- _INPUT DATA_
(** The entries on one side of a predicate and on the other add up to the whole. *)
Lemma msum_filter_split m (P : K * Z → Prop) `{!∀ x, Decision (P x)} :
  msum m = msum (filter P m) + msum (filter (λ x, ¬ P x) m).
Proof.
  induction m as [|k v m Hk Hind] using map_ind.
  { rewrite !map_filter_empty, msum_empty. lia. }
  assert (filter P m !! k = None) by (apply map_lookup_filter_None; auto).
  assert (filter (λ x, ¬ P x) m !! k = None) by (apply map_lookup_filter_None; auto).
  rewrite msum_insert_None by done. destruct (decide (P (k, v))).
  - rewrite map_filter_insert_True, map_filter_insert_not' by naive_solver.
    rewrite msum_insert_None by done. lia.
  - rewrite map_filter_insert_not', map_filter_insert_True by naive_solver.
    rewrite msum_insert_None by done. lia.
Qed.

Lemma msum_filter_le m (P : K * Z → Prop) `{!∀ x, Decision (P x)} :
  map_Forall (λ _ z, 0 ≤ z) m → msum (filter P m) ≤ msum m.
Proof.
  intros Hm. rewrite (msum_filter_split m P).
  cut (0 ≤ msum (filter (λ x, ¬ P x) m)); [lia|]. apply msum_nonneg.
  intros k v Hk. apply map_lookup_filter_Some in Hk as [Hk _]. by apply (Hm k).
Qed.

Lemma msum_lookup_le m k v :
  map_Forall (λ _ z, 0 ≤ z) m → m !! k = Some v → v ≤ msum m.
Proof.
  intros Hm Hk. rewrite (msum_delete m k v) by done.
  cut (0 ≤ msum (delete k m)); [lia|]. apply msum_nonneg.
  by apply map_Forall_delete.
Qed.
End msum.

(** ** Hints *)
Create HintDb avalanche discriminated.
#[export] Hint Resolve wrap64_range : avalanche.
Create Rewrite HintDb avalanche.
#[export] Hint Rewrite @get2_set2_eq @get2_set2_neq @get2_set2_neq' @msum_empty @map_range_empty : avalanche.
Lemma id_length id : length (id_bytes id) = IDLen.
Proof.
  destruct id as [l Hl]; simpl. unfold bytes_ok in Hl.
  apply andb_true_iff in Hl as [Hl _]. by apply Nat.eqb_eq.
Qed.

Lemma Bit_bit_of id i : 0 ≤ i → Bit id i = Z.b2z (bit_of id i).
Proof.
  intros Hi. unfold Bit, bit_of, BitsPerByte.
  rewrite Z.quot_div_nonneg, Z.rem_mod_nonneg by lia.
  change 1 with (Z.ones 1). rewrite Z.land_ones by lia.
  change (2 ^ 1) with 2. rewrite Z.testbit_spec' by (apply Z.mod_pos_bound; lia).
  by rewrite Z.shiftr_div_pow2 by (apply Z.mod_pos_bound; lia).
Qed.

(** [agree] in terms of a byte index and a bit inside the byte. *)
Lemma agree_bytes start stop id1 id2 :
  agree start stop id1 id2 ↔
  ∀ q j, 0 ≤ j < 8 → start ≤ 8 * q + j < stop →
         Z.testbit (byte_at id1 q) j = Z.testbit (byte_at id2 q) j.
Proof.
  unfold agree, bit_of. split.
  - intros H q j Hj Hr. specialize (H (8 * q + j) Hr).
    replace ((8 * q + j) / 8) with q in H by (dmlia).
    by replace ((8 * q + j) mod 8) with j in H by (dmlia).
  - intros H i Hi. apply H; dmlia.
Qed.

Lemma testbit_byte_high b j : 0 ≤ b < 256 → 8 ≤ j → Z.testbit b j = false.
Proof.
  intros Hb Hj. rewrite <- (Z.mod_small b (2 ^ 8)) by lia.
  by apply Z.mod_pow2_bits_high; lia.
Qed.

Lemma byte_ext b1 b2 :
  0 ≤ b1 < 256 → 0 ≤ b2 < 256 →
  b1 = b2 ↔ ∀ j, 0 ≤ j < 8 → Z.testbit b1 j = Z.testbit b2 j.
Proof.
  intros H1 H2. split; [by intros ->|]. intros H. apply Z.bits_inj'. intros j Hj.
  destruct (decide (j < 8)); [by apply H|]. by rewrite !testbit_byte_high by lia.
Qed.

Lemma land_byte mask b : 0 ≤ b < 256 → 0 ≤ Z.land mask b < 256.
Proof.
  intros Hb. rewrite <- (Z.mod_small b (2 ^ 8)) by lia.
  rewrite <- Z.land_ones, Z.land_assoc, Z.land_ones by lia.
  change 256 with (2 ^ 8). by apply Z.mod_pos_bound.
Qed.

Lemma masked_range mask id i : 0 ≤ masked mask id i < 256.
Proof. apply land_byte, byte_at_range. Qed.

Lemma masked_eq mask id1 id2 q :
  masked mask id1 q = masked mask id2 q ↔
  ∀ j, 0 ≤ j < 8 → Z.testbit mask j = true →
       Z.testbit (byte_at id1 q) j = Z.testbit (byte_at id2 q) j.
Proof.
  unfold masked. rewrite byte_ext by apply masked_range. apply forall_proper. intros j.
  rewrite !Z.land_spec. destruct (Z.testbit mask j); naive_solver.
Qed.

Lemma startMask_bit start j :
  0 ≤ start → 0 ≤ j → Z.testbit (startMask start) j = (start mod 8 <=? j).
Proof.
  intros Hs Hj. unfold startMask, BitsPerByte. rewrite Z.rem_mod_nonneg by lia.
  rewrite Z.shiftl_spec by lia. destruct (Z.leb_spec (start mod 8) j).
  - by rewrite Z.bits_m1 by lia.
  - by rewrite Z.testbit_neg_r by lia.
Qed.

Lemma stopMask_bit stop j :
  0 ≤ stop → 0 ≤ j → Z.testbit (stopMask stop) j = (j <=? stop mod 8).
Proof.
  intros Hs Hj. unfold stopMask, BitsPerByte. rewrite Z.rem_mod_nonneg by lia.
  pose proof (Z.mod_pos_bound stop 8 ltac:(lia)).
  rewrite Z.shiftl_1_l, Z.sub_1_r, <- Z.ones_equiv.
  destruct (Z.leb_spec j (stop mod 8)).
  - by rewrite Z.ones_spec_low by lia.
  - by rewrite Z.ones_spec_high by lia.
Qed.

- _TASK BRIEF_
All entries above are to be repeated verbatim, down to the last line.

- _TASK SOLUTION_
(** The entries on one side of a predicate and on the other add up to the whole. *)
Lemma msum_filter_split m (P : K * Z → Prop) `{!∀ x, Decision (P x)} :
  msum m = msum (filter P m) + msum (filter (λ x, ¬ P x) m).
Proof.
  induction m as [|k v m Hk Hind] using map_ind.
  { rewrite !map_filter_empty, msum_empty. lia. }
  assert (filter P m !! k = None) by (apply map_lookup_filter_None; auto).
  assert (filter (λ x, ¬ P x) m !! k = None) by (apply map_lookup_filter_None; auto).
  rewrite msum_insert_None by done. destruct (decide (P (k, v))).
  - rewrite map_filter_insert_True, map_filter_insert_not' by naive_solver.
    rewrite msum_insert_None by done. lia.
  - rewrite map_filter_insert_not', map_filter_insert_True by naive_solver.
    rewrite msum_insert_None by done. lia.
Qed.

Lemma msum_filter_le m (P : K * Z → Prop) `{!∀ x, Decision (P x)} :
  map_Forall (λ _ z, 0 ≤ z) m → msum (filter P m) ≤ msum m.
Proof.
  intros Hm. rewrite (msum_filter_split m P).
  cut (0 ≤ msum (filter (λ x, ¬ P x) m)); [lia|]. apply msum_nonneg.
  intros k v Hk. apply map_lookup_filter_Some in Hk as [Hk _]. by apply (Hm k).
Qed.

Lemma msum_lookup_le m k v :
  map_Forall (λ _ z, 0 ≤ z) m → m !! k = Some v → v ≤ msum m.
Proof.
  intros Hm Hk. rewrite (msum_delete m k v) by done.
  cut (0 ≤ msum (delete k m)); [lia|]. apply msum_nonneg.
  by apply map_Forall_delete.
Qed.
End msum.

(** ** Hints *)
Create HintDb avalanche discriminated.
#[export] Hint Resolve wrap64_range : avalanche.
Create Rewrite HintDb avalanche.
#[export] Hint Rewrite @get2_set2_eq @get2_set2_neq @get2_set2_neq' @msum_empty @map_range_empty : avalanche.
Lemma id_length id : length (id_bytes id) = IDLen.
Proof.
  destruct id as [l Hl]; simpl. unfold bytes_ok in Hl.
  apply andb_true_iff in Hl as [Hl _]. by apply Nat.eqb_eq.
Qed.

Lemma Bit_bit_of id i : 0 ≤ i → Bit id i = Z.b2z (bit_of id i).
Proof.
  intros Hi. unfold Bit, bit_of, BitsPerByte.
  rewrite Z.quot_div_nonneg, Z.rem_mod_nonneg by lia.
  change 1 with (Z.ones 1). rewrite Z.land_ones by lia.
  change (2 ^ 1) with 2. rewrite Z.testbit_spec' by (apply Z.mod_pos_bound; lia).
  by rewrite Z.shiftr_div_pow2 by (apply Z.mod_pos_bound; lia).
Qed.

(** [agree] in terms of a byte index and a bit inside the byte. *)
Lemma agree_bytes start stop id1 id2 :
  agree start stop id1 id2 ↔
  ∀ q j, 0 ≤ j < 8 → start ≤ 8 * q + j < stop →
         Z.testbit (byte_at id1 q) j = Z.testbit (byte_at id2 q) j.
Proof.
  unfold agree, bit_of. split.
  - intros H q j Hj Hr. specialize (H (8 * q + j) Hr).
    replace ((8 * q + j) / 8) with q in H by (dmlia).
    by replace ((8 * q + j) mod 8) with j in H by (dmlia).
  - intros H i Hi. apply H; dmlia.
Qed.

Lemma testbit_byte_high b j : 0 ≤ b < 256 → 8 ≤ j → Z.testbit b j = false.
Proof.
  intros Hb Hj. rewrite <- (Z.mod_small b (2 ^ 8)) by lia.
  by apply Z.mod_pow2_bits_high; lia.
Qed.

Lemma byte_ext b1 b2 :
  0 ≤ b1 < 256 → 0 ≤ b2 < 256 →
  b1 = b2 ↔ ∀ j, 0 ≤ j < 8 → Z.testbit b1 j = Z.testbit b2 j.
Proof.
  intros H1 H2. split; [by intros ->|]. intros H. apply Z.bits_inj'. intros j Hj.
  destruct (decide (j < 8)); [by apply H|]. by rewrite !testbit_byte_high by lia.
Qed.

Lemma land_byte mask b : 0 ≤ b < 256 → 0 ≤ Z.land mask b < 256.
Proof.
  intros Hb. rewrite <- (Z.mod_small b (2 ^ 8)) by lia.
  rewrite <- Z.land_ones, Z.land_assoc, Z.land_ones by lia.
  change 256 with (2 ^ 8). by apply Z.mod_pos_bound.
Qed.

Lemma masked_range mask id i : 0 ≤ masked mask id i < 256.
Proof. apply land_byte, byte_at_range. Qed.

Lemma masked_eq mask id1 id2 q :
  masked mask id1 q = masked mask id2 q ↔
  ∀ j, 0 ≤ j < 8 → Z.testbit mask j = true →
       Z.testbit (byte_at id1 q) j = Z.testbit (byte_at id2 q) j.
Proof.
  unfold masked. rewrite byte_ext by apply masked_range. apply forall_proper. intros j.
  rewrite !Z.land_spec. destruct (Z.testbit mask j); naive_solver.
Qed.

Lemma startMask_bit start j :
  0 ≤ start → 0 ≤ j → Z.testbit (startMask start) j = (start mod 8 <=? j).
Proof.
  intros Hs Hj. unfold startMask, BitsPerByte. rewrite Z.rem_mod_nonneg by lia.
  rewrite Z.shiftl_spec by lia. destruct (Z.leb_spec (start mod 8) j).
  - by rewrite Z.bits_m1 by lia.
  - by rewrite Z.testbit_neg_r by lia.
Qed.

Lemma stopMask_bit stop j :
  0 ≤ stop → 0 ≤ j → Z.testbit (stopMask stop) j = (j <=? stop mod 8).
Proof.
  intros Hs Hj. unfold stopMask, BitsPerByte. rewrite Z.rem_mod_nonneg by lia.
  pose proof (Z.mod_pos_bound stop 8 ltac:(lia)).
  rewrite Z.shiftl_1_l, Z.sub_1_r, <- Z.ones_equiv.
  destruct (Z.leb_spec j (stop mod 8)).
  - by rewrite Z.ones_spec_low by lia.
  - by rewrite Z.ones_spec_high by lia.
Qed.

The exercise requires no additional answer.